Hick, I can only go with what I know.  I've done it for years, starting the year after I began giving the plants a head start indoors.

On the plants it doesn't work on there is a loss in yield (due to size vs. "regular" plants) but I never noticed a loss in potency.

Like I said I think it has to do with strain.  As to what strain works best I can't help you but I swear it's true.


----------



## Hick (Feb 6, 2006)

Yea, well I suppose "pictures" wouldn't really _prove_ anything anyway. A pot from an indoor flowering, could easily be buried and a picture taken dated 7/04, or date manipulated on the camera. 
  I won't call you a liar. I've known you for sometime and you're always helping someone grow pot. Your hearts in the right place, and your advice is seldom flawed. But like some of your "far fetched police encounters", it would take a tall-cool glass of ph adjusted water, to get it washed down.

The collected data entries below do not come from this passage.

Lemma deserialize_transaction_bytes flags tx r rest :
  wf_tx tx -> pending r = transaction_bytes flags tx ++ rest ->
  exists r', deserialize_transaction r = Ok (kept flags tx, r') /\ pending r' = rest.
Proof.
  intros Hwf Hp. unfold transaction_bytes in Hp. unfold deserialize_transaction, kept.
  destruct (include_witness flags tx); rewrite <- !app_assoc in Hp.
  - destruct (deserialize_serialize (c := i32_codec) 0 (version tx) r _ (wf_version _ Hwf) Hp) as (r1 & -> & Hp1).
    cbn [mbind outcome_bind].
    destruct (read_list_serialize input_codec _ _ 0 [] r1 _ (Forall_nil_2 _) ltac:(done) ltac:(done) Hp1)
      as (r2 & -> & Hp2).
    cbn [mbind outcome_bind map]. rewrite bool_decide_true by done.
    destruct (read_uint 0 r2 1 _ ltac:(done) Hp2) as (r3 & H3 & Hp3). unfold u8_codec. rewrite H3.
    cbn [mbind outcome_bind]. change (negb (1 =? WITNESS_FLAG)) with false. cbn iota.
    destruct (read_inputs tx r3 _ Hwf Hp3) as (r4 & -> & Hp4). cbn [mbind outcome_bind].
    destruct (read_outputs tx r4 _ Hwf Hp4) as (r5 & -> & Hp5). cbn [mbind outcome_bind].
    destruct (read_witnesses_spec _ r5 _ (wf_witnesses _ Hwf) Hp5) as (r6 & -> & Hp6). cbn [mbind outcome_bind].
    destruct (read_uint 3 r6 (lock_time tx) rest (wf_lock_time _ Hwf) Hp6) as (r7 & H7 & Hp7).
    unfold u32_codec. rewrite H7. exists r7. by destruct tx.
  - destruct (deserialize_serialize (c := i32_codec) 0 (version tx) r _ (wf_version _ Hwf) Hp) as (r1 & -> & Hp1).
    cbn [mbind outcome_bind].
    destruct (read_inputs tx r1 _ Hwf Hp1) as (r2 & -> & Hp2). cbn [mbind outcome_bind].
    rewrite bool_decide_false by (intros Hn; by apply map_eq_nil, (wf_inputs_ne _ Hwf) in Hn).
    cbn [mbind outcome_bind].
    destruct (read_outputs tx r2 _ Hwf Hp2) as (r5 & -> & Hp5). cbn [mbind outcome_bind].
    destruct (read_uint 3 r5 (lock_time tx) rest (wf_lock_time _ Hwf) Hp5) as (r7 & H7 & Hp7).
    unfold u32_codec. rewrite H7. by exists r7.
Qed.

(** A field that is read takes input away, or leaves it. *)
Lemma read_list_progress {A} (c : Codec A) wf norm `{!CodecLaws c wf norm} r x r' :
  read_list c r = Ok (x, r') -> (length (pending r') < length (pending r))%nat.
Proof. apply (deserialize_progress (c := list_codec c)). Qed.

> Hick, I can only go with what I know.



....."DITTO"


----------



## skunk (Feb 6, 2006)

ok come on guys. cant we all get along ? you 2 are my mentors in here and i would appreciate it if we all could still get along please . this forum would not be this forum without you 2 .


----------



## GanjaGuru (Feb 7, 2006)

No worries skunk, Hick and I are e-buddies.  In fact, he's the one who recommended this site.  As old codgers, we just like to banter.

I'm aware that I have had unusual encounters with lots of people in my life; indeed, if I heard someone else say some of the things I've related, I'd doubt it too.
Like that time the cops ripped up some pot plants growing next-door on vacant land and handed them to me.
I mentioned that event to a cop once and he didn't seem surprized.
They were growing on vacant land so there was no one to bust the other cop said, and they didn't want to fill out a report and drive them over to the incinerator.  Maybe they figured (corectly so) that I was going to do the same thing with them (burn them, but a more controlled burn).
But I'd be more than willing to take a lie-detector test, with $$$ riding on the outcome.

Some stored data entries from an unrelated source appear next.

(* ===== verification/Network.v ===== *)
(** Networks, forks and consensus parameters (src/network/src: network.rs, consensus.rs,
    deployments.rs) and the interface to stored headers (src/storage/src:
    block_ref.rs, block_provider.rs, block_ancestors.rs, block_iterator.rs). *)
From Stdlib Require Import ZArith Lia Strings.Byte.
From stdpp Require Import base decidable numbers strings list.
From S2P Require Import Prelude Crypto Serialization Chain ChainHash U256 Compact.

Local Open Scope Z_scope.

Module Network.
Import Chain ChainHash.

Definition MAGIC_MAINNET : Z := 0xD9B4BEF9.
Definition MAGIC_TESTNET : Z := 0x0709110B.
Definition MAGIC_REGTEST : Z := 0xDAB5BFFA.
Definition MAGIC_UNITEST : Z := 0x00000000.
Definition BITCOIN_CASH_MAGIC_MAINNET : Z := 0xE8F3E1E3.
Definition BITCOIN_CASH_MAGIC_TESTNET : Z := 0xF4F3E5F4.
Definition BITCOIN_CASH_MAGIC_REGTEST : Z := 0xFABFB5DA.

Inductive Network := Mainnet | Testnet | Regtest | Unitest | Other (magic : Z).

#[global] Instance Network_eq_dec : EqDecision Network.
Proof. solve_decision. Defined.

(** * Deployments *)

Definition VERSIONBITS_TOP_MASK : Z := 0xe0000000.
Definition VERSIONBITS_TOP_BITS : Z := 0x20000000.

Record Deployment := mkDeployment {
  name : string;
  bit : Z;
  start_time : Z;
  timeout : Z;
  activation : option Z;
}.

(** [1 << self.bit] is a [u32] shift: it panics from 32 bits on. *)
Definition deployment_matches {E} (self : Deployment) (version : Z) : outcome E bool :=
  if Z.land version VERSIONBITS_TOP_MASK =? VERSIONBITS_TOP_BITS then
    _ ← rust_assert (bit self <? 32);
    Ok (negb (Z.land version (wrap 32 (Z.shiftl 1 (bit self))) =? 0))
  else Ok false.

(** * Consensus parameters *)

Record BitcoinCashConsensusParams := mkBch {
  bch_height : Z;
  difficulty_adjustion_height : Z;
  monolith_time : Z;
  magnetic_anomaly_time : Z;
}.

Inductive ConsensusFork :=
| BitcoinCore
| BitcoinCash (params : BitcoinCashConsensusParams).

Inductive TransactionOrdering := Topological | Canonical.

Record ConsensusParams := mkParams {
  network : Network;
  bip16_time : Z;
  bip34_height : Z;
  bip65_height : Z;
  bip66_height : Z;
  fork : ConsensusFork;
  rule_change_activation_threshold : Z;
  miner_confirmation_window : Z;
  csv_deployment : option Deployment;
  segwit_deployment : option Deployment;
}.

Definition params_new (net : Network) (f : ConsensusFork) : ConsensusParams :=
  let segwit d := match f with BitcoinCore => Some d | BitcoinCash _ => None end in
  match net with
  | Mainnet | Other _ => {|
      network := net;
      bip16_time := 1333238400;
      bip34_height := 227931;
      bip65_height := 388381;
      bip66_height := 363725;
      segwit_deployment := segwit (mkDeployment "segwit" 1 1479168000 1510704000 (Some 481824));
      fork := f;
      rule_change_activation_threshold := 1916;
      miner_confirmation_window := 2016;
      csv_deployment := Some (mkDeployment "csv" 0 1462060800 1493596800 (Some 419328)) |}
  | Testnet => {|
      network := net;
      bip16_time := 1333238400;
      bip34_height := 21111;
      bip65_height := 581885;
      bip66_height := 330776;
      segwit_deployment := segwit (mkDeployment "segwit" 1 1462060800 1493596800 (Some 834624));
      fork := f;
      rule_change_activation_threshold := 1512;
      miner_confirmation_window := 2016;
      csv_deployment := Some (mkDeployment "csv" 0 1456790400 1493596800 (Some 770112)) |}
  | Regtest | Unitest => {|
      network := net;
      bip16_time := 1333238400;
      bip34_height := 100000000;
      bip65_height := 1351;
      bip66_height := 1251;
      segwit_deployment := segwit (mkDeployment "segwit" 1 0 u32_max None);
      fork := f;
      rule_change_activation_threshold := 108;
      miner_confirmation_window := 144;
      csv_deployment := Some (mkDeployment "csv" 0 0 0 (Some 0)) |}
  end.

Definition bch_params_new (net : Network) : BitcoinCashConsensusParams :=
  match net with
  | Mainnet | Other _ => mkBch 478559 504031 1526400000 1542300000
  | Testnet => mkBch 1155876 1188697 1526400000 1542300000
  | Regtest | Unitest => mkBch 0 0 1526400000 1542300000
  end.

Definition magic (self : Network) (f : ConsensusFork) : Z :=
  match f, self with
  | BitcoinCash _, Mainnet => BITCOIN_CASH_MAGIC_MAINNET
  | BitcoinCash _, Testnet => BITCOIN_CASH_MAGIC_TESTNET
  | BitcoinCash _, Regtest => BITCOIN_CASH_MAGIC_REGTEST
  | _, Mainnet => MAGIC_MAINNET
  | _, Testnet => MAGIC_TESTNET
  | _, Regtest => MAGIC_REGTEST
  | _, Unitest => MAGIC_UNITEST
  | _, Other value => value
  end.

Definition port (self : Network) : Z :=
  match self with Mainnet | Other _ => 8333 | Testnet => 18333 | Regtest | Unitest => 18444 end.

Definition rpc_port (self : Network) : Z :=
  match self with Mainnet | Other _ => 8332 | Testnet => 18332 | Regtest | Unitest => 18443 end.

(** [H256::from_reversed_str]: the digits give the number, the bytes are stored
    least significant first. *)
Definition from_reversed_str (digits : Z) : bytes := le_bytes 32 digits.

Definition is_bip30_exception (self : ConsensusParams) (hash : bytes) (height : Z) : bool :=
  ((height =? 91842) && bool_decide (hash =
     from_reversed_str 0x00000000000a4d0a398161ffc163c503763b1f4360639393e0e4c8e300e0caec)) ||
  ((height =? 91880) && bool_decide (hash =
     from_reversed_str 0x00000000000743f190a18c5577a3c2d2a1f610ae9601ac046a38084ccb7cd721)).

Definition is_segwit_possible (self : ConsensusParams) : bool :=
  match fork self with
  | BitcoinCore => negb (bool_decide (network self = Regtest))
  | BitcoinCash _ => false
  end.

(** * Limits of the forks *)

Definition absolute_maximum_block_size : Z := 32000000.
Definition absolute_maximum_block_sigops : Z := 160000.
Definition witness_scale_factor : Z := 4.

Definition activation_height (self : ConsensusFork) : Z :=
  match self with BitcoinCore => 0 | BitcoinCash f => bch_height f end.

Definition min_transaction_size (self : ConsensusFork) (median_time_past : Z) : Z :=
  match self with
  | BitcoinCash f => if magnetic_anomaly_time f <=? median_time_past then 100 else 0
  | BitcoinCore => 0
  end.

Definition max_transaction_size : Z := 1000000.

Definition min_block_size (self : ConsensusFork) (height : Z) : Z :=
  match self with
  | BitcoinCash f => if height =? bch_height f then 1000001 else 0
  | BitcoinCore => 0
  end.

Definition max_block_size (self : ConsensusFork) (height median_time_past : Z) : Z :=
  match self with
  | BitcoinCash f =>
      if monolith_time f <=? median_time_past then 32000000
      else if bch_height f <=? height then 8000000 else 1000000
  | BitcoinCore => 1000000
  end.

(** [block_size - 1] panics for an empty block size. *)
Definition max_block_sigops {E} (self : ConsensusFork) (height block_size : Z) : outcome E Z :=
  match self with
  | BitcoinCash f =>
      if bch_height f <=? height then
        n ← ucheck 64 (block_size - 1); ucheck 64 (20000 * (1 + n / 1000000))
      else Ok 20000
  | BitcoinCore => Ok 20000
  end.

Definition max_block_sigops_cost {E} (self : ConsensusFork) (height block_size : Z) : outcome E Z :=
  match self with
  | BitcoinCash _ => n ← max_block_sigops self height block_size; ucheck 64 (n * witness_scale_factor)
  | BitcoinCore => Ok 80000
  end.

Definition max_block_weight {E} (self : ConsensusFork) (height : Z) : outcome E Z :=
  match self with BitcoinCore => Ok 4000000 | BitcoinCash _ => Panic end.

Definition transaction_ordering (self : ConsensusFork) (median_time_past : Z) : TransactionOrdering :=
  match self with
  | BitcoinCash f => if magnetic_anomaly_time f <=? median_time_past then Canonical else Topological
  | BitcoinCore => Topological
  end.

(** [Network::max_bits]. *)
Definition max_bits `{U256} {E} (self : Network) : outcome E u256 :=
  match self with
  | Mainnet | Other _ =>
      Ok (u256_parse 0x00000000ffffffffffffffffffffffffffffffffffffffffffffffffffffffff)
  | Testnet =>
      Ok (u256_parse 0x00000000ffffffffffffffffffffffffffffffffffffffffffffffffffffffff)
  | Regtest =>
      Ok (u256_parse 0x7fffffffffffffffffffffffffffffffffffffffffffffffffffffffffffffff)
  | Unitest => c ← Compact.max_value; Ok (Compact.u256_of_compact c)
  end.

(** * Stored headers *)

Inductive BlockRef := Number (n : Z) | Hash (h : bytes).

(** [BlockHeaderProvider]: what verification reads of the storage. *)
Class BlockHeaderProvider := block_header_of : BlockRef -> option IndexedBlockHeader.

(** [BlockAncestors]: the state of the iterator is the next reference. *)
Definition ancestors_next `{BlockHeaderProvider} (block : option BlockRef)
    : option IndexedBlockHeader * option BlockRef :=
  let result := block ≫= block_header_of in
  (result, match result with
           | Some header => Some (Hash (previous_header_hash (ih_raw header)))
           | None => None
           end).

(** [BlockAncestors::new(block, headers).take(n).collect()]. *)
Fixpoint ancestors_take `{BlockHeaderProvider} (n : nat) (block : option BlockRef)
    : list IndexedBlockHeader :=
  match n with
  | O => []
  | S n' =>
      match ancestors_next block with
      | (Some header, next) => header :: ancestors_take n' next
      | (None, _) => []
      end
  end.

(** [BlockIterator::next]: heights [block], [block + period], ... while headers exist;
    the new height is computed before the result is looked at. *)
Definition iterator_next `{BlockHeaderProvider} {E} (block period : Z)
    : outcome E (option (Z * IndexedBlockHeader) * Z) :=
  let result := block_header_of (Number block) in
  next ← ucheck 32 (block + period);
  Ok ((fun header => (block, header)) <$> result, next).

End Network.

Some of my most unusual occurances, like the time I saw a ghost, I've never posted since they don't involve marijuana.
If I do post something that's untrue, it's obviously a "bit", like the time I was kidnapped.


----------



## Hick (Feb 7, 2006)

Hell, you should see us discuss politics! 
Yet we can do it without ranting or personal insults. 
  I like ganja'. He's knowledgable, always helpfull, colorfull, and a general "all around good guy"/ 
Don't let our differences in opinion cloud your opinion of us.
 We're all on the same side here.



> "like the time I was kidnapped"



Don't you mean "abducted"..as in .."by aliens".
Man..gotta' _HATE_ them anal probes.


----------



## skunk (Feb 7, 2006)

uhoh ganga was malested by aliens . lets get the story in the m news lol. ok i feel better now . just keep up the good work guys. ps the story,s too.


----------



## Kindbud (Apr 8, 2006)

Alright this is a little tip for you if you live buy a place where 
their are deer that could eat you bud and plants take a bar of soap
not hunting soap like dove any thing that smells like a human and has 
the sent as a human and put it in a sock and put it in a tree or some 
wear and deer and other animals wont come near of it cuz it smells like
a human also you could spray a highly smell substance like tag or ax and
it would help keep animals away!!


----------



## GanjaGuru (Apr 8, 2006)

Soap is a very ineffective way to deter deer.

I'll be posting deer deturrents in a seperate thread soon.


----------